─── DATA SECTION ───
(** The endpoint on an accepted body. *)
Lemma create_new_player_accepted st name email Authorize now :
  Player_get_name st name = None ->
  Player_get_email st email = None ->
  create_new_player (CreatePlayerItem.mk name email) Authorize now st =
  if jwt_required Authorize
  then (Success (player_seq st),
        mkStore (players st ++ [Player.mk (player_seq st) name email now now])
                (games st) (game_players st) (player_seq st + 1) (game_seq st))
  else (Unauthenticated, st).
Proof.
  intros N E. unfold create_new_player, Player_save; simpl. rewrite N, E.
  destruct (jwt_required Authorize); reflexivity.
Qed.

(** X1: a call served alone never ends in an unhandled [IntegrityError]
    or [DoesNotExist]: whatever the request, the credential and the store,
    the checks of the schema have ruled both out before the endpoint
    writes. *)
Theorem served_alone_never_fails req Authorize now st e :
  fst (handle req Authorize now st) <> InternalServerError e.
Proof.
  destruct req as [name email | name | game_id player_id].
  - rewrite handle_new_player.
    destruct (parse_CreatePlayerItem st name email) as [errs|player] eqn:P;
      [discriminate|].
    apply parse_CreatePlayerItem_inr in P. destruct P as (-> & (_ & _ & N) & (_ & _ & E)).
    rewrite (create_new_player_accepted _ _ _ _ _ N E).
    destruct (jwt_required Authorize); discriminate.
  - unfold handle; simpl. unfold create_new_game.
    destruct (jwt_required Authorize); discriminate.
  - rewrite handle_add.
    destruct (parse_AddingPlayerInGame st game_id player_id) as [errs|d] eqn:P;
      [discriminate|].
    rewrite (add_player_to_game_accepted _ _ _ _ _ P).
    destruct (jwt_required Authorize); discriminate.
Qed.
───
─── DATA SECTION ───
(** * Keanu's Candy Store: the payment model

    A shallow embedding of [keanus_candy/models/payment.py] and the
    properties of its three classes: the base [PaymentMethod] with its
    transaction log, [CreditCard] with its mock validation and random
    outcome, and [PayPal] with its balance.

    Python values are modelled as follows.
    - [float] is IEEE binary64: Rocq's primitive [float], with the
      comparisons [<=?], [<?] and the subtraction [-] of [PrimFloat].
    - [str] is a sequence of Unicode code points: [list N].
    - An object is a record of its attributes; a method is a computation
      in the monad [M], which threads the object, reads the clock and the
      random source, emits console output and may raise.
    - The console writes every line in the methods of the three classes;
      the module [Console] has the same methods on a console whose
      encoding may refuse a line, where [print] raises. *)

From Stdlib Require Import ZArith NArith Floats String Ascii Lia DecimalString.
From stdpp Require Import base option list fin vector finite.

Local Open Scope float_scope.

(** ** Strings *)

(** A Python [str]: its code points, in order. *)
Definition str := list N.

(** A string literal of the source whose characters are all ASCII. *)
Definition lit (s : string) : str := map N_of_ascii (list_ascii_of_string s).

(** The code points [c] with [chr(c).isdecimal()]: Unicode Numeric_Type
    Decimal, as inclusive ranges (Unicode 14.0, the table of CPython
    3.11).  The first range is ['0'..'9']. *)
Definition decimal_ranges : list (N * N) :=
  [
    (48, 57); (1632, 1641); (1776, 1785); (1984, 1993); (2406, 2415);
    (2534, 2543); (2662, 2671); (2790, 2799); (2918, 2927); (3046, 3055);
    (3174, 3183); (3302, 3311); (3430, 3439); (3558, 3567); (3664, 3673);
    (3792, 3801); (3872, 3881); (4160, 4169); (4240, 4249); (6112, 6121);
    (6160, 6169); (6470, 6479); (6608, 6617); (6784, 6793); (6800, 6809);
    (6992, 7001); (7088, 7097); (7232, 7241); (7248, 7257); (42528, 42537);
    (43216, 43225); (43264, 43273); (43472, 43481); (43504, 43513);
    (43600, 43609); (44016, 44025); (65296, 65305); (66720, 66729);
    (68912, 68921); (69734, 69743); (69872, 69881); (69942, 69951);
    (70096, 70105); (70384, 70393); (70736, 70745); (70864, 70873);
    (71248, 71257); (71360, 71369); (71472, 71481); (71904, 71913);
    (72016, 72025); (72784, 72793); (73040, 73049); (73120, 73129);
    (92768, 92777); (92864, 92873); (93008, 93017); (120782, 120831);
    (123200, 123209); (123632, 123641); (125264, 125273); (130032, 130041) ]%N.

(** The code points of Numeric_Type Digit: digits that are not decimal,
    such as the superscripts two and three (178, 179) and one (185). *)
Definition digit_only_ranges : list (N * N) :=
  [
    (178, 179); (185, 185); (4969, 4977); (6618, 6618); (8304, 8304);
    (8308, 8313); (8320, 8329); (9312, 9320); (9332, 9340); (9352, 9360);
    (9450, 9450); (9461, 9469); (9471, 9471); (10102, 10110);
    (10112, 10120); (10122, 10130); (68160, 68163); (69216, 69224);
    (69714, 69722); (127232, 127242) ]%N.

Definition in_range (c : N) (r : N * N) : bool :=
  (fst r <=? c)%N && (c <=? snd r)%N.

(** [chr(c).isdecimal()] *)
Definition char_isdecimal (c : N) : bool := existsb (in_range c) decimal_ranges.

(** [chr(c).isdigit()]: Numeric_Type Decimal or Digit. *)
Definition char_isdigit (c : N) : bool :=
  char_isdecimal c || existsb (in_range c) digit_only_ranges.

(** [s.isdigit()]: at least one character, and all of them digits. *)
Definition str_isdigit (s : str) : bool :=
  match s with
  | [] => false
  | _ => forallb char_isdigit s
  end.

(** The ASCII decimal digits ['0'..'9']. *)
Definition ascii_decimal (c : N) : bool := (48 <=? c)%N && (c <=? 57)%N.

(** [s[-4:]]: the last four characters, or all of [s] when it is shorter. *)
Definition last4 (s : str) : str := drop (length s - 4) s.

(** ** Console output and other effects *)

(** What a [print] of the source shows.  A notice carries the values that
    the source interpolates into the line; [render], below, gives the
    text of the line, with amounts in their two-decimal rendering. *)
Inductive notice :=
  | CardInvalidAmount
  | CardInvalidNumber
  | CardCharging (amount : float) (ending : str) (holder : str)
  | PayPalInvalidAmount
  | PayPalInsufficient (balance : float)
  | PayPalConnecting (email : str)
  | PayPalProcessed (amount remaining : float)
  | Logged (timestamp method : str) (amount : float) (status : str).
───
AIM OF THE TASK
Write out exactly the lines above from the line with "(** The endpoint on an accepted body. *)" through the line with "then (Success (player_seq", both of them included, and leave out all other lines.

ANSWER TO THE EXERCISE
(** The endpoint on an accepted body. *)
Lemma create_new_player_accepted st name email Authorize now :
  Player_get_name st name = None ->
  Player_get_email st email = None ->
  create_new_player (CreatePlayerItem.mk name email) Authorize now st =
  if jwt_required Authorize
  then (Success (player_seq st),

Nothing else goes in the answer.